• [Requirement]:
Take every line from the listing below that includes "Churn" and copy it.

• [Listed entries]:

☆ ☆ ☆ ☆ ☆

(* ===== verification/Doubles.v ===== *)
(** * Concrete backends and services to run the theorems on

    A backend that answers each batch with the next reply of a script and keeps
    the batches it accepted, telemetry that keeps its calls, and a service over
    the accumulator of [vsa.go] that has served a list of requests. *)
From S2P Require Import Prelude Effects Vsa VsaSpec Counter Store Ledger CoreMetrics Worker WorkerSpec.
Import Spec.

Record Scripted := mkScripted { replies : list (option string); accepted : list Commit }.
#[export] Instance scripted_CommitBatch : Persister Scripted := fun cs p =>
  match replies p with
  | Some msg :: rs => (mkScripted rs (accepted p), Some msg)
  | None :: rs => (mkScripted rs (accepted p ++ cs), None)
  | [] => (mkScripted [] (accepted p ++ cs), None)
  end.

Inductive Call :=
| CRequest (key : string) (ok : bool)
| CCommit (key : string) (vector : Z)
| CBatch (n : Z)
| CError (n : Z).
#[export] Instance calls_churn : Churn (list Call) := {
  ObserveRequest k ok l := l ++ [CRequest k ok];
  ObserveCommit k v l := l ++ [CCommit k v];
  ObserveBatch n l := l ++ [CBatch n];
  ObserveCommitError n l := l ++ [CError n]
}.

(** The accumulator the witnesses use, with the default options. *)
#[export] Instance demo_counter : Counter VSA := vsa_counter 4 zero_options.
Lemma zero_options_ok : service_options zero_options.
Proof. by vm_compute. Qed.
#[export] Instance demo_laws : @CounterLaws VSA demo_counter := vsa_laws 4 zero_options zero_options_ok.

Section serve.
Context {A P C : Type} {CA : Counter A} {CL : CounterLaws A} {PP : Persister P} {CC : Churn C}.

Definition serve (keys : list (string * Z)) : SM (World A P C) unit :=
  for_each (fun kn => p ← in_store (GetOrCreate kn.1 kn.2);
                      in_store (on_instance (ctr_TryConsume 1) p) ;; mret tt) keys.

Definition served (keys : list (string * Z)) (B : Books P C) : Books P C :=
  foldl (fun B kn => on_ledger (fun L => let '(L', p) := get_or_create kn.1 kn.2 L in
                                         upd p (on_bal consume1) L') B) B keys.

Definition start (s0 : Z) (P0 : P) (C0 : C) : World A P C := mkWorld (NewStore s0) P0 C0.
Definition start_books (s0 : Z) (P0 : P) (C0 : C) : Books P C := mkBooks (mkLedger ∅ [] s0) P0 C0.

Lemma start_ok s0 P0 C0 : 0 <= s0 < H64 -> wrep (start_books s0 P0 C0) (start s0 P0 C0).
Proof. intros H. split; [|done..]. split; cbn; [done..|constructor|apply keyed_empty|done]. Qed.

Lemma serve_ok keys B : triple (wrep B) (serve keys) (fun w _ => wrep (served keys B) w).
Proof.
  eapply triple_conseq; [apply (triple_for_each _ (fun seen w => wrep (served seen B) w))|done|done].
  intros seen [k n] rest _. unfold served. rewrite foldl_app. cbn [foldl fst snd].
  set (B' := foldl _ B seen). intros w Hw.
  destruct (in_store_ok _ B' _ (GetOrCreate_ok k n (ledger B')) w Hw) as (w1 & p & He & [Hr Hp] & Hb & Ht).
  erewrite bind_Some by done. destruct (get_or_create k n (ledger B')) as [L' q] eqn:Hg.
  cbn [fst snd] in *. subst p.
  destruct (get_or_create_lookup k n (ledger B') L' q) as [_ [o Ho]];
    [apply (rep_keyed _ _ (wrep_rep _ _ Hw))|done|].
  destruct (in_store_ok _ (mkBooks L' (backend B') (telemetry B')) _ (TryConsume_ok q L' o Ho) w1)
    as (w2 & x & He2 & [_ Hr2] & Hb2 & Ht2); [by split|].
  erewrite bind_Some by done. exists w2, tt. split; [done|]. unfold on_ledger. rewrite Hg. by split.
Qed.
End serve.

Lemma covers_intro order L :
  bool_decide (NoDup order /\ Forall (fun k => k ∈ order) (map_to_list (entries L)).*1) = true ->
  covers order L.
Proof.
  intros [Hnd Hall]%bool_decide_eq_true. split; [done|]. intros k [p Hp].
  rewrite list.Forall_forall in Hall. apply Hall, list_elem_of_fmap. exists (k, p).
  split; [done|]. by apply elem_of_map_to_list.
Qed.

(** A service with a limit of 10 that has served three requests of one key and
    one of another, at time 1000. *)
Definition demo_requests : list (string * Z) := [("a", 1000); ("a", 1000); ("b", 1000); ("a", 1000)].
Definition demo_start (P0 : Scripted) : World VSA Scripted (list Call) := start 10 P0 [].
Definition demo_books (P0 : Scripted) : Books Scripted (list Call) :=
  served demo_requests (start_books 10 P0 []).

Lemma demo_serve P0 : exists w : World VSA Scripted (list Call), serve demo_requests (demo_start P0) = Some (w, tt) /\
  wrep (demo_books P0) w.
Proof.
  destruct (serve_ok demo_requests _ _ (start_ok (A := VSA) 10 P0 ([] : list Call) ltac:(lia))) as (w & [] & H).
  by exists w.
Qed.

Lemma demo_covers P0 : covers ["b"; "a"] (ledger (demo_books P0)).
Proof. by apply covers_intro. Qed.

☆ ☆ ☆ ☆ ☆

• [Reply to the task]:
#[export] Instance calls_churn : Churn (list Call) := {
Context {A P C : Type} {CA : Counter A} {CL : CounterLaws A} {PP : Persister P} {CC : Churn C}.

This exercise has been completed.